**INPUT RECORDS:**

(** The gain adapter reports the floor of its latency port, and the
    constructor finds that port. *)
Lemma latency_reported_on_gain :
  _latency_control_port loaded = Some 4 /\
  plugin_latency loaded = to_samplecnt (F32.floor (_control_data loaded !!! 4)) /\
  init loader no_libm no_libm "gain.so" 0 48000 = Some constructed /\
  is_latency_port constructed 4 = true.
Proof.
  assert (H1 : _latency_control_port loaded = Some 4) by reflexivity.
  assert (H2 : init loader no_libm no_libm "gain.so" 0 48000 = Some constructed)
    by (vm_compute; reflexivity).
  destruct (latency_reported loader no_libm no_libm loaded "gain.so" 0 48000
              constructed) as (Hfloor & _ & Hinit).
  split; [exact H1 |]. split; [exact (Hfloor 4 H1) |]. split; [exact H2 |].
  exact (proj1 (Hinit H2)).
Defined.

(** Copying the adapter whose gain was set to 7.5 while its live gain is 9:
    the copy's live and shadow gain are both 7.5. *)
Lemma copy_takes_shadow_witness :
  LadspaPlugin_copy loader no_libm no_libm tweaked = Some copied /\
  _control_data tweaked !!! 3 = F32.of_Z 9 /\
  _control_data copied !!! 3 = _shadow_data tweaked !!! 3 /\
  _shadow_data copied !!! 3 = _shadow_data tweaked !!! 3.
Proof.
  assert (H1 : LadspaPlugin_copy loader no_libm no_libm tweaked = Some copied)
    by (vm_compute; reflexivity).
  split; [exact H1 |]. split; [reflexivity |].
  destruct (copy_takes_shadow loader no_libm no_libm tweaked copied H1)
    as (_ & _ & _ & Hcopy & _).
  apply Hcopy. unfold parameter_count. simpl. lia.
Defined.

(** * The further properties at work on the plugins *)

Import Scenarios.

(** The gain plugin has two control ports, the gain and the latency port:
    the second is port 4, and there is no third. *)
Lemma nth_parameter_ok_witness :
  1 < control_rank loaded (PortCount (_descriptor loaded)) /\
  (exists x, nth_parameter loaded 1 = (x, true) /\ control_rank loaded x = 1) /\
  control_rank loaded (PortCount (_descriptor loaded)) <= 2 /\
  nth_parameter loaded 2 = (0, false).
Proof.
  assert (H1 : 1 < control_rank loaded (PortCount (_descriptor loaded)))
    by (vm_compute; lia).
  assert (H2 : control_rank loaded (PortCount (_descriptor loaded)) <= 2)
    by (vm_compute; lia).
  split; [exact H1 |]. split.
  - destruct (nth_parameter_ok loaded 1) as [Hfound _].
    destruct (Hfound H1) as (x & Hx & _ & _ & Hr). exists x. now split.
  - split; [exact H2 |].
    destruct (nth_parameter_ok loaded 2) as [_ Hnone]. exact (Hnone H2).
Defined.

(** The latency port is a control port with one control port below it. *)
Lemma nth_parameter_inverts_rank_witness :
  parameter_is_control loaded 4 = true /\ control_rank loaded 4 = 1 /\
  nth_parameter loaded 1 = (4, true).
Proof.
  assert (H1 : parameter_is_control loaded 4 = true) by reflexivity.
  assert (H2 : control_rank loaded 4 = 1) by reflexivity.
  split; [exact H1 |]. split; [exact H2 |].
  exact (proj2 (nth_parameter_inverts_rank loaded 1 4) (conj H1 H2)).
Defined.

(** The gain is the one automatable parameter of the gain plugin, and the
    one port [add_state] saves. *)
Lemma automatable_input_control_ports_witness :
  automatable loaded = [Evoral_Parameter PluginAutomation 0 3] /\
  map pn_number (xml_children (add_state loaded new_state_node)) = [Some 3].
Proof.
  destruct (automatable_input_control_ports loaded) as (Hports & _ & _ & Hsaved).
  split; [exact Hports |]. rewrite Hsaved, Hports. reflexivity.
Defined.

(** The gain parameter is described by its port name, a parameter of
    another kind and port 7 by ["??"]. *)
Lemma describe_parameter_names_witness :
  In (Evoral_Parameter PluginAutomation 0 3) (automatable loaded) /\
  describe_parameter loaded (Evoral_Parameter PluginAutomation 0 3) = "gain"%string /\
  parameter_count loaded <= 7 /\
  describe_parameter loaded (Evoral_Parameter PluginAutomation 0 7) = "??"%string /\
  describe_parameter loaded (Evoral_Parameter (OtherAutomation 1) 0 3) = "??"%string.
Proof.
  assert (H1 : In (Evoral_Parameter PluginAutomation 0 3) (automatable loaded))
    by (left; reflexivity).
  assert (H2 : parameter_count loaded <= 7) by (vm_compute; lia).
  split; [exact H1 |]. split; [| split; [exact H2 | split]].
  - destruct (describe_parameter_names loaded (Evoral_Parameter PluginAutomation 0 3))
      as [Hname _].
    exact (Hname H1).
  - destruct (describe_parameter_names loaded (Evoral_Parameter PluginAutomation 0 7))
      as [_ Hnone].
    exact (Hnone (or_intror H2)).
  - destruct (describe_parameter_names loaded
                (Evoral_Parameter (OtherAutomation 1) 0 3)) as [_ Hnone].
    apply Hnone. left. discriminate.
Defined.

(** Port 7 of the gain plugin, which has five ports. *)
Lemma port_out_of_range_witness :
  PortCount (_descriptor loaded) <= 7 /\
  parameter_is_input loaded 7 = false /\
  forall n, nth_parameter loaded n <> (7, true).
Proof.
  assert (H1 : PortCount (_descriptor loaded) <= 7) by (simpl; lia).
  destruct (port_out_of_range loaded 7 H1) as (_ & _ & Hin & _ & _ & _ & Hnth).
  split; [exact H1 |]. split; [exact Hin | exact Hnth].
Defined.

**ACTIVITY:**
Nothing but a number belongs in the answer: the tally of lines in the data holding "Lemma".

**ANSWER AREA:**
7